Frei Zaqueu (freizaqueu@gmail.com): Este artigo o dedico de forma especial às Ordens Contemplativas e de Clausura, escândalo de um mundo escandaloso e escandalizável.
Maria é a obra-prima por excelência do Altíssimo, cuja posse e conhecimento Ele reservou para si. Maria é a Mãe admirável do Filho o qual quis humilhá-la e escondê-la durante a vida para favorecer a sua humildade. Para este fim tratava-a pelo nome de “Mulher” (Jo 2, 4; 19, 26), como a uma estranha, embora no seu Coração a estimasse mais do que a todos os anjos e a todos os homens.

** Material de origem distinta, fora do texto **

(* ===== verification/Sdk.v ===== *)
(** * Data of the SDK (pkg/frontend/frontendsdkadapter)

    Clients put, get and delete several values in one request, whose parts are
    ranges of the body, and execute a function on uploaded data. The data system
    is an interface, which the operations of file DataSystem implement over the
    client of the libruntime; the values that are uploaded are slices of the one
    buffer of the body, and are cleared in it. *)

From stdpp Require Import base gmap list strings.
From S2P Require Import Prelude GoStrings Json JsonMarshal DataSystem Urn InvokeResponse.
Open Scope string_scope.
Open Scope go_scope.

(** ** Payloads (models/multidata_model.go, parser/payload_parser.go) *)

Record PayloadInfo := MkInfo { DataPrefix : string; DataKey : string; Offset : Z; Length : Z; NeedEncrypt : bool }.

Definition decode_info (kvs : list (string * any)) : option PayloadInfo :=
  MkInfo <$> string_field "dataPrefix" kvs <*> string_field "dataKey" kvs <*> int_field "offset" kvs <*> int_field "len" kvs
    <*> field to_bool false "needEncrypt" kvs.

(** A pointer to an entry; null gives nil. *)
Definition to_entry (v : any) : option (option PayloadInfo) :=
  match v with JNull => Some None | JObject kvs => Some <$> decode_info kvs | _ => None end.

Definition ParsePayloadHeaderJSON (payloadInfoStr : string) : res string (list (option PayloadInfo)) :=
  match Unmarshal payloadInfoStr with
  | Some JNull => Ok []
  | Some (JArray l) => match mapM to_entry l with Some infos => Ok infos | None => Err "payloadInfo json invalid" end
  | _ => Err "payloadInfo json invalid"
  end.

Definition omit_empty (name s : string) : list (string * any) := if bool_decide (s = "") then [] else [(name, JString s)].
Definition info_json (i : PayloadInfo) : any :=
  JObject (omit_empty "dataPrefix" (DataPrefix i) ++ omit_empty "dataKey" (DataKey i) ++
           [("offset", JNumber (FormatInt (Offset i))); ("len", JNumber (FormatInt (Length i)))] ++
           (if NeedEncrypt i then [("needEncrypt", JBool true)] else []))%list.
Definition ToJSON (infos : list PayloadInfo) : string := Marshal (JArray (info_json <$> infos)).

Definition DataKeyPrefixJoin (infos : list (option PayloadInfo)) : option (list string) := mapM (fmap (λ i, DataPrefix i +:+ DataKey i)) infos.

(** A part of the body: a slice that shares its bytes with the body. *)
Record MultipartData := MkPart { md_prefix : string; md_off : Z; md_len : Z }.

Definition int64 (z : Z) : Z := wrapS 64 z.

(** [body[offset:offset+length]] for a body of [n] bytes; [None] is the panic. *)
Definition slice (n off stop : Z) : option Z := if (0 <=? off)%Z && (off <=? stop)%Z && (stop <=? n)%Z then Some (stop - off)%Z else None.

Fixpoint parsePayloadData (n : Z) (infos : list (option PayloadInfo)) : option (res string (list MultipartData * Z)) :=
  match infos with
  | [] => Some (Ok ([], 0%Z))
  | None :: _ => None
  | Some i :: infos =>
      let stop := int64 (Offset i + Length i) in
      if (n <? stop)%Z then Some (Err "payload len invalid")
      else
        match slice n (Offset i) stop with
        | None => None
        | Some len =>
            match parsePayloadData n infos with
            | None => None
            | Some (Err e) => Some (Err e)
            | Some (Ok (l, size)) => Some (Ok (MkPart (DataPrefix i) (Offset i) len :: l, int64 (size + len)))
            end
        end
  end.

(** The bytes of a slice, and the buffer with the slice set to zero. *)
Definition bytes_at (off len : Z) (buf : string) : string := str_take (Z.to_nat len) (str_drop (Z.to_nat off) buf).
Fixpoint zeros (n : nat) : string := match n with O => "" | S n => String (ascii_of_nat 0) (zeros n) end.
Definition ClearByteMemory (off len : Z) (buf : string) : string :=
  str_take (Z.to_nat off) buf +:+ zeros (Z.to_nat len) +:+ str_drop (Z.to_nat (off + len)) buf.

(** The entries of a response: the values one after the other. *)
Fixpoint gen_infos (offset : Z) (keys data : list string) : list PayloadInfo :=
  match keys, data with
  | k :: keys, d :: data => MkInfo "" k offset (Z.of_nat (String.length d)) false :: gen_infos (offset + Z.of_nat (String.length d)) keys data
  | _, _ => []
  end.

Definition genPayloadInfo (keys data : list string) : res string (option (list PayloadInfo)) :=
  if negb (length keys =? length data)%nat
  then Err ("keylen = " +:+ FormatInt (Z.of_nat (length keys)) +:+ " is not equals to data len = " +:+ FormatInt (Z.of_nat (length data)))
  else match keys with [] => Ok None | _ => Ok (Some (gen_infos 0 keys data)) end.
Definition genGetPayloadInfo (infos : list PayloadInfo) (data : list string) : res string (option (list PayloadInfo)) := genPayloadInfo (DataKey <$> infos) data.
Definition genExecPayloadInfo : list string → list string → res string (option (list PayloadInfo)) := genPayloadInfo.

(** ** The data system as the adapter sees it *)

Inductive ds_failure := KeyNotFound | SizeExceeded | OtherFailure.

(** [UploadWithKeyRetry], [DownloadArrayRetry] and [DeleteArrayRetry]. *)
Class DataSystemOps (St : Type) := {
  ds_upload : string → string → string → St → option string * St;
  ds_download : string → list string → St → res ds_failure (list string) * St;
  ds_delete : string → list string → St → bool * St }.

(** What they promise in terms of the values under the keys of a tenant. Values
    may vanish (they expire, and others delete them), but a key that was used is
    not given to another value. An upload that succeeds stores its value under
    a key of its own; a download that succeeds gives the values that are there;
    a deletion that succeeds removes exactly its keys. *)
Class DataSystemLaws (St : Type) `{DataSystemOps St} := {
  ds_view : St → string → string → option string;
  ds_used : St → string → string → Prop;
  ds_others : St → St → Prop;
  others_keep : ∀ s s' t x, ds_others s s' → ds_used s t x → ds_used s' t x ∧ (ds_view s' t x = ds_view s t x ∨ ds_view s' t x = None);
  upload_ok : ∀ t p v s k s', ds_upload t p v s = (Some k, s') → ds_used s' t (p +:+ k) ∧ ds_view s' t (p +:+ k) = Some v;
  upload_keeps : ∀ t p v s r s' t' x, ds_upload t p v s = (r, s') → ds_used s t' x →
    ds_used s' t' x ∧ (ds_view s' t' x = ds_view s t' x ∨ ds_view s' t' x = None);
  download_ok : ∀ t ks s vs s', ds_download t ks s = (Ok vs, s') → ∃ s1, ds_others s s1 ∧ mapM (ds_view s1 t) ks = Some vs;
  delete_ok : ∀ t ks s s', ds_delete t ks s = (true, s') → ∃ s1, ds_others s s1 ∧
    ∀ t' x, ds_view s' t' x = if decide (t' = t ∧ x ∈ ks) then None else ds_view s1 t' x }.

(** ** Responses *)

(** An error with its code. *)
Definition sn_error : Type := Z * string.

(Tratado da Verdadeira Devoção)
O homem nunca se nutriu tão visceralmente do desejo de ser visto, ser notado, ser quisto ou comentado de alguma maneira, qualquer que seja, pelo motivo que seja. O comprovam o estado islâmico, o pcc e certo vulto eneadáctilo. O comprovam o corpo recém atropelado, agora por segunda vez pelas câmeras celulares de amadores jornalistas, ou ainda o escovar de dentes e a hora das necessidades íntimas tornados notícia do dia em redes sociais. O homem deseja ser visto pela necessidade de ser notado, e ser notado pela necessidade de ser quisto. Porque já não se vê, já não se nota, e não se quer. Isto posto, vamos ao que interessa.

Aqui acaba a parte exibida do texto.